Let cell_hash := KCell.hash sha3_512 trans_hash layer_indexes.
Let inst_hash := Instance.hash sha3_512 trans_hash layer_indexes.

(** [KCell.hash] with the comprehension over the instances folded back
    into [Instance.hash]. *)
Lemma KCell_hash_unfold (self : KCell.t) :
  cell_hash self =
  (do h <- KCell.update_layers self
             (Hashlib.update Hashlib.new
                (Hashlib.encode_ascii_ignore (KCell.name self)))
             layer_indexes;
   do port_hashs0 <- mapM (Port.hash sha3_512 trans_hash) (KCell.ports self);
   do insts_hashs0 <- mapM inst_hash (KCell.insts self);
   Ok (Hashlib.digest sha3_512
         (fold_left Hashlib.update (Hashlib.sorted port_hashs0) h))).
Proof.
  destruct self as [n sh ps ins se lk inf].
  unfold cell_hash. cbn [KCell.hash KCell.name KCell.ports KCell.insts].
  destruct (KCell.update_layers _ _ _) as [h|e]; [|reflexivity].
  cbn [rbind].
  destruct (mapM (Port.hash sha3_512 trans_hash) ps) as [phs|e]; [|reflexivity].
  cbn [rbind].
  match goal with
  | |- rbind ?lhs _ = rbind ?rhs _ => replace lhs with rhs; [reflexivity|]
  end.
  induction ins as [|i ins IH]; [reflexivity|].
  cbn [mapM]. rewrite IH. reflexivity.
Qed.

Lemma update_layers_set_insts (c : KCell.t) (l : list (KCell.inst_of KCell.t))
    (h : Hashlib.hasher) (ls : list Z) :
  KCell.update_layers (KCell.set_insts c l) h ls = KCell.update_layers c h ls.
Proof.
  revert h. induction ls as [|x ls IH]; intros h; [reflexivity|].
  cbn [KCell.update_layers].
  change (KCell.shapes_on (KCell.set_insts c l) x) with (KCell.shapes_on c x).
  destruct (KCell.update_all h _) as [h1|]; [|reflexivity]. cbn [rbind].
  destruct (KCell.update_all h1 _) as [h2|]; [|reflexivity]. cbn [rbind].
  apply IH.
Qed.

(** C5 (the code departs from it). The instance hashes are computed and
    dropped: a cell hashes the same whatever instances it holds, as long as
    their own hashes can be computed. *)
Theorem KCell_hash_ignores_instances :
  forall (c : KCell.t) (insts' : list Instance.t),
    is_ok (mapM inst_hash (KCell.insts c)) = true ->
    is_ok (mapM inst_hash insts') = true ->
    cell_hash (KCell.set_insts c insts') = cell_hash c.
Proof.
  intros c insts' Hc Hi.
  rewrite !KCell_hash_unfold.
  rewrite update_layers_set_insts.
  cbn [KCell.set_insts KCell.name KCell.ports KCell.insts].
  destruct (KCell.update_layers c _ _) as [h|]; [|reflexivity]. cbn [rbind].
  destruct (mapM (Port.hash sha3_512 trans_hash) (KCell.ports c)) as [phs|];
    [|reflexivity].
  cbn [rbind].
  destruct (mapM inst_hash insts'); [|discriminate Hi].
  destruct (mapM inst_hash (KCell.insts c)); [|discriminate Hc].
  reflexivity.
Qed.

(** Without instances the code computes the specified hash. *)
Lemma KCell_hash_spec_without_instances (c : KCell.t) :
  KCell.insts c = [] ->
  cell_hash c = KCell.spec_hash sha3_512 trans_hash layer_indexes inst_hash c.
Proof.
  intros Hnil. rewrite KCell_hash_unfold. unfold KCell.spec_hash.
  rewrite Hnil. reflexivity.
Qed.

End CellHash.


Lemma KCell_hash_ignores_instances_witness :
  KCell.hash (fun b => b) (fun t => Kdb.angle_code (Kdb.angle t)) [0]
    (snd (KCell.create_inst hash_example_top hash_example_child Kdb.R0))
  = KCell.hash (fun b => b) (fun t => Kdb.angle_code (Kdb.angle t)) [0]
      hash_example_top.
Proof.
  apply (KCell_hash_ignores_instances (fun b => b)
           (fun t => Kdb.angle_code (Kdb.angle t)) [0] hash_example_top
           [KCell.mkInstance hash_example_child Kdb.R0]);
    vm_compute; reflexivity.
Defined.

(* ------------------------------------------------------------------ *)
(** ** Locked cells *)

Lemma app_one_neq {A : Type} (l : list A) (x : A) : l ++ [x] <> l.
Proof.
  intros H. apply (f_equal (@List.length A)) in H.
  rewrite length_app in H. cbn in H. lia.
Qed.

(** C1 (the code departs from it). No mutator looks at [_locked]: on a
    locked cell [create_port], [add_port] and [create_inst] return normally
    and leave a cell with one more port or instance; [FrozenError] is never
    raised. *)
Theorem locked_cell_is_mutated :
  forall (c : KCell.t),
    KCell._locked c = true ->
    (forall name width layer port_type tr,
        KCell.create_port c name width layer port_type (Some tr) None None false
        = (Ok tt,
           KCell.set_ports c
             (KCell.ports c ++ [Port.mk name tr width layer port_type]))
        /\ snd (KCell.create_port c name width layer port_type (Some tr)
                  None None false) <> c)
    /\ (forall port,
           Ports.has_name (KCell.ports c) (Port.name port) = false ->
           KCell.add_port c port None
           = (Ok tt, KCell.set_ports c (KCell.ports c ++ [port]))
           /\ snd (KCell.add_port c port None) <> c)
    /\ (forall child tr,
           KCell.create_inst c child tr
           = (KCell.mkInstance child tr,
              KCell.set_insts c (KCell.insts c ++ [KCell.mkInstance child tr]))
           /\ snd (KCell.create_inst c child tr) <> c).
Proof.
  intros c Hlocked. repeat split.
  - cbn. intros H. apply (f_equal KCell.ports) in H. cbn in H.
    now apply app_one_neq in H.
  - unfold KCell.add_port, Ports.add_port.
    rewrite Port_copy_R0, H. reflexivity.
  - unfold KCell.add_port, Ports.add_port.
    rewrite Port_copy_R0, H. cbn.
    intros H'. apply (f_equal KCell.ports) in H'. cbn in H'.
    now apply app_one_neq in H'.
  - cbn. intros H. apply (f_equal KCell.insts) in H. cbn in H.
    now apply app_one_neq in H.
Qed.


Lemma locked_cell_is_mutated_witness :
  KCell._locked locked_example = true
  /\ KCell.create_port locked_example "o1" 500 0 "optical" (Some Kdb.R180)
       None None false
     = (Ok tt,
        KCell.set_ports locked_example
          [Port.mk "o1" Kdb.R180 500 0 "optical"]).
Proof.
  split; [reflexivity|].
  exact (proj1 (proj1 (locked_cell_is_mutated locked_example eq_refl)
                  "o1" 500 0 "optical" Kdb.R180)).
Defined.

(* ------------------------------------------------------------------ *)
(** ** Connecting an instance *)

(** The path of [connect] on which nothing is raised. *)
Lemma connect_matching (self : Instance.t) (portname : string)
    (other : Instance.other_arg) (other_port_name : option string)
    (mirror allow_width allow_layer allow_type : bool) (p op : Port.t) :
  Instance.other_port other other_port_name = Ok op ->
  Ports.getitem (KCell.ports (KCell.cell self)) portname = Ok p ->
  Port.width p = Port.width op ->
  Port.layer p = Port.layer op ->
  Port.port_type p = Port.port_type op ->
  Instance.connect self portname other other_port_name mirror
    allow_width allow_layer allow_type
  = (Ok tt,
     KCell.mkInstance (KCell.cell self)
       (Port.trans op *t (if mirror then Kdb.M90 else Kdb.R180)
          *t Kdb.inverted (Port.trans p))).
Proof.
  intros Hop Hp Hw Hl Ht. unfold Instance.connect. rewrite Hop, Hp.
  rewrite Hw, Z.eqb_refl, Hl, Z.eqb_refl, Ht, String.eqb_refl.
  reflexivity.
Qed.

(** C2. When the own port [p] and the other port [op] agree in width, layer
    and port type, [connect] sets the transformation of the instance to
    [op.trans * (M90 if mirror else R180) * p.trans.inverted()]; and a call
    that raises, in particular with one of the three mismatch errors, leaves
    the instance as it was. *)
Theorem connect_sets_trans :
  forall (self : Instance.t) (portname : string) (other : Instance.other_arg)
         (other_port_name : option string)
         (mirror allow_width allow_layer allow_type : bool) (p op : Port.t),
    Instance.other_port other other_port_name = Ok op ->
    Ports.getitem (KCell.ports (KCell.cell self)) portname = Ok p ->
    (Port.width p = Port.width op ->
     Port.layer p = Port.layer op ->
     Port.port_type p = Port.port_type op ->
     Instance.connect self portname other other_port_name mirror
       allow_width allow_layer allow_type
     = (Ok tt,
        KCell.mkInstance (KCell.cell self)
          (Port.trans op *t (if mirror then Kdb.M90 else Kdb.R180)
             *t Kdb.inverted (Port.trans p))))
    /\ (forall e self',
           Instance.connect self portname other other_port_name mirror
             allow_width allow_layer allow_type = (Raise e, self') ->
           self' = self
           /\ (e = PortWidthMismatch /\ Port.width p <> Port.width op
               \/ e = PortLayerMismatch /\ Port.layer p <> Port.layer op
               \/ e = PortTypeMismatch
                  /\ Port.port_type p <> Port.port_type op)).
Proof.
  intros self portname other opn mirror aw al aty p op Hop Hp. split.
  - intros Hw Hl Ht. now apply connect_matching.
  - unfold Instance.connect. rewrite Hop, Hp. intros e self'.
    destruct (Z.eqb_spec (Port.width p) (Port.width op)) as [Hw|Hw];
      cbn [negb andb].
    + destruct (Z.eqb_spec (Port.layer p) (Port.layer op)) as [Hl|Hl];
        cbn [negb andb].
      * destruct (String.eqb_spec (Port.port_type p) (Port.port_type op))
          as [Ht|Ht]; cbn [negb andb].
        -- intros H; discriminate H.
        -- destruct aty; cbn [negb]; intros H; [discriminate H|].
           injection H as <- <-. auto.
      * destruct al; cbn [negb].
        -- destruct (negb (String.eqb _ _) && negb aty) eqn:E.
           ++ intros H; injection H as <- <-. split; [reflexivity|].
              right; right. split; [reflexivity|].
              apply andb_true_iff in E as [E _].
              apply negb_true_iff in E.
              now apply String.eqb_neq in E.
           ++ intros H; discriminate H.
        -- intros H; injection H as <- <-. auto.
    + destruct aw; cbn [negb].
      * destruct (negb (Port.layer p =? Port.layer op) && negb al) eqn:El.
        -- intros H; injection H as <- <-. split; [reflexivity|].
           right; left. split; [reflexivity|].
           apply andb_true_iff in El as [El _].
           apply negb_true_iff in El. now apply Z.eqb_neq in El.
        -- destruct (negb (String.eqb _ _) && negb aty) eqn:E.
           ++ intros H; injection H as <- <-. split; [reflexivity|].
              right; right. split; [reflexivity|].
              apply andb_true_iff in E as [E _].
              apply negb_true_iff in E.
              now apply String.eqb_neq in E.
           ++ intros H; discriminate H.
      * intros H; injection H as <- <-. auto.
Qed.

(** What the specification calls connect correctness: after a successful
    [connect] the own port, seen through the instance, sits at
    [op.trans * conn]. *)
Lemma connect_places_port (self : Instance.t) (portname : string) (p op : Port.t)
    (mirror : bool) :
  Ports.getitem (KCell.ports (KCell.cell self)) portname = Ok p ->
  Port.width p = Port.width op ->
  Port.layer p = Port.layer op ->
  Port.port_type p = Port.port_type op ->
  exists self',
    Instance.connect self portname (Instance.OtherPort op) None mirror
      false false false = (Ok tt, self')
    /\ rbind (Instance.ports_getitem self' portname)
         (fun q => Ok (Port.trans q))
       = Ok (Port.trans op *t (if mirror then Kdb.M90 else Kdb.R180)).
Proof.
  intros Hp Hw Hl Ht.
  eexists. split;
    [exact (connect_matching self portname (Instance.OtherPort op) None
              mirror false false false p op eq_refl Hp Hw Hl Ht)|].
  unfold Instance.ports_getitem. cbn [KCell.cell KCell.trans].
  rewrite Hp. cbn [rbind Port.copy Port.trans].
  now rewrite Kdb_mul_assoc, Kdb_mul_inverted_l, Kdb_mul_R0_r.
Qed.


Lemma connect_sets_trans_witness :
  Instance.connect (KCell.mkInstance connect_example_cell Kdb.R0) "o1"
    (Instance.OtherPort
       (Port.mk "o2" (Kdb.mkTrans Kdb.A0 false (Kdb.mkVector 10000 0))
          500 0 "optical"))
    None false false false false
  = (Ok tt,
     KCell.mkInstance connect_example_cell
       (Kdb.mkTrans Kdb.A0 false (Kdb.mkVector 10000 0))).
Proof.
  exact (proj1 (connect_sets_trans
                  (KCell.mkInstance connect_example_cell Kdb.R0) "o1"
                  (Instance.OtherPort
                     (Port.mk "o2"
                        (Kdb.mkTrans Kdb.A0 false (Kdb.mkVector 10000 0))
                        500 0 "optical"))
                  None false false false false
                  (Port.mk "o1"
                     (Kdb.mkTrans Kdb.A180 false (Kdb.mkVector 0 0))
                     500 0 "optical")
                  _ eq_refl eq_refl) eq_refl eq_refl eq_refl).
Defined.

(** Any call of [connect] that raises leaves the instance as it was. *)
Lemma connect_raise_unchanged (self : Instance.t) (portname : string)
    (other : Instance.other_arg) (opn : option string)
    (mirror aw al aty : bool) (e : exn) (self' : Instance.t) :
  Instance.connect self portname other opn mirror aw al aty = (Raise e, self') ->
  self' = self.
Proof.
  unfold Instance.connect.
  destruct (Instance.other_port other opn) as [op|e0];
    [|intros H; now injection H].
  destruct (Ports.getitem _ portname) as [p|e0]; [|intros H; now injection H].
  repeat match goal with
         | |- context [if ?b then _ else _] => destruct b
         end; intros H; try discriminate H; now injection H.
Qed.

(* ------------------------------------------------------------------ *)
(** ** The registry and colliding names *)

Lemma str_of_Z_inj (a b : Z) : str_of_Z a = str_of_Z b -> a = b.
Proof.
  unfold str_of_Z. intros H.
  assert (Hnn : forall z, Z.to_int z <> Decimal.Pos Decimal.Nil
                          /\ Z.to_int z <> Decimal.Neg Decimal.Nil).
  { intros [|p|p]; cbn; split; try discriminate;
      intros E; injection E as E; now apply DecimalPos.Unsigned.to_uint_nonnil in E. }
  apply DecimalZ.to_int_inj.
  assert (E : NilZero.int_of_string (NilZero.string_of_int (Z.to_int a))
              = NilZero.int_of_string (NilZero.string_of_int (Z.to_int b)))
    by now rewrite H.
  rewrite !NilZero.isi in E by apply Hnn. now injection E.
Qed.

Lemma string_app_inv_head (p s1 s2 : string) :
  (p ++ s1 = p ++ s2)%string -> s1 = s2.
Proof.
  induction p as [|c p IH]; cbn; intros H; [assumption|].
  injection H as H. now apply IH.
Qed.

◆ Instructions to follow ◆
What you should output is every line of the records above, from the first through the line containing "cbn [KCell.update_layers].", unchanged.

◆ Answer to this task ◆
Let cell_hash := KCell.hash sha3_512 trans_hash layer_indexes.
Let inst_hash := Instance.hash sha3_512 trans_hash layer_indexes.

(** [KCell.hash] with the comprehension over the instances folded back
    into [Instance.hash]. *)
Lemma KCell_hash_unfold (self : KCell.t) :
  cell_hash self =
  (do h <- KCell.update_layers self
             (Hashlib.update Hashlib.new
                (Hashlib.encode_ascii_ignore (KCell.name self)))
             layer_indexes;
   do port_hashs0 <- mapM (Port.hash sha3_512 trans_hash) (KCell.ports self);
   do insts_hashs0 <- mapM inst_hash (KCell.insts self);
   Ok (Hashlib.digest sha3_512
         (fold_left Hashlib.update (Hashlib.sorted port_hashs0) h))).
Proof.
  destruct self as [n sh ps ins se lk inf].
  unfold cell_hash. cbn [KCell.hash KCell.name KCell.ports KCell.insts].
  destruct (KCell.update_layers _ _ _) as [h|e]; [|reflexivity].
  cbn [rbind].
  destruct (mapM (Port.hash sha3_512 trans_hash) ps) as [phs|e]; [|reflexivity].
  cbn [rbind].
  match goal with
  | |- rbind ?lhs _ = rbind ?rhs _ => replace lhs with rhs; [reflexivity|]
  end.
  induction ins as [|i ins IH]; [reflexivity|].
  cbn [mapM]. rewrite IH. reflexivity.
Qed.

Lemma update_layers_set_insts (c : KCell.t) (l : list (KCell.inst_of KCell.t))
    (h : Hashlib.hasher) (ls : list Z) :
  KCell.update_layers (KCell.set_insts c l) h ls = KCell.update_layers c h ls.
Proof.
  revert h. induction ls as [|x ls IH]; intros h; [reflexivity|].
  cbn [KCell.update_layers].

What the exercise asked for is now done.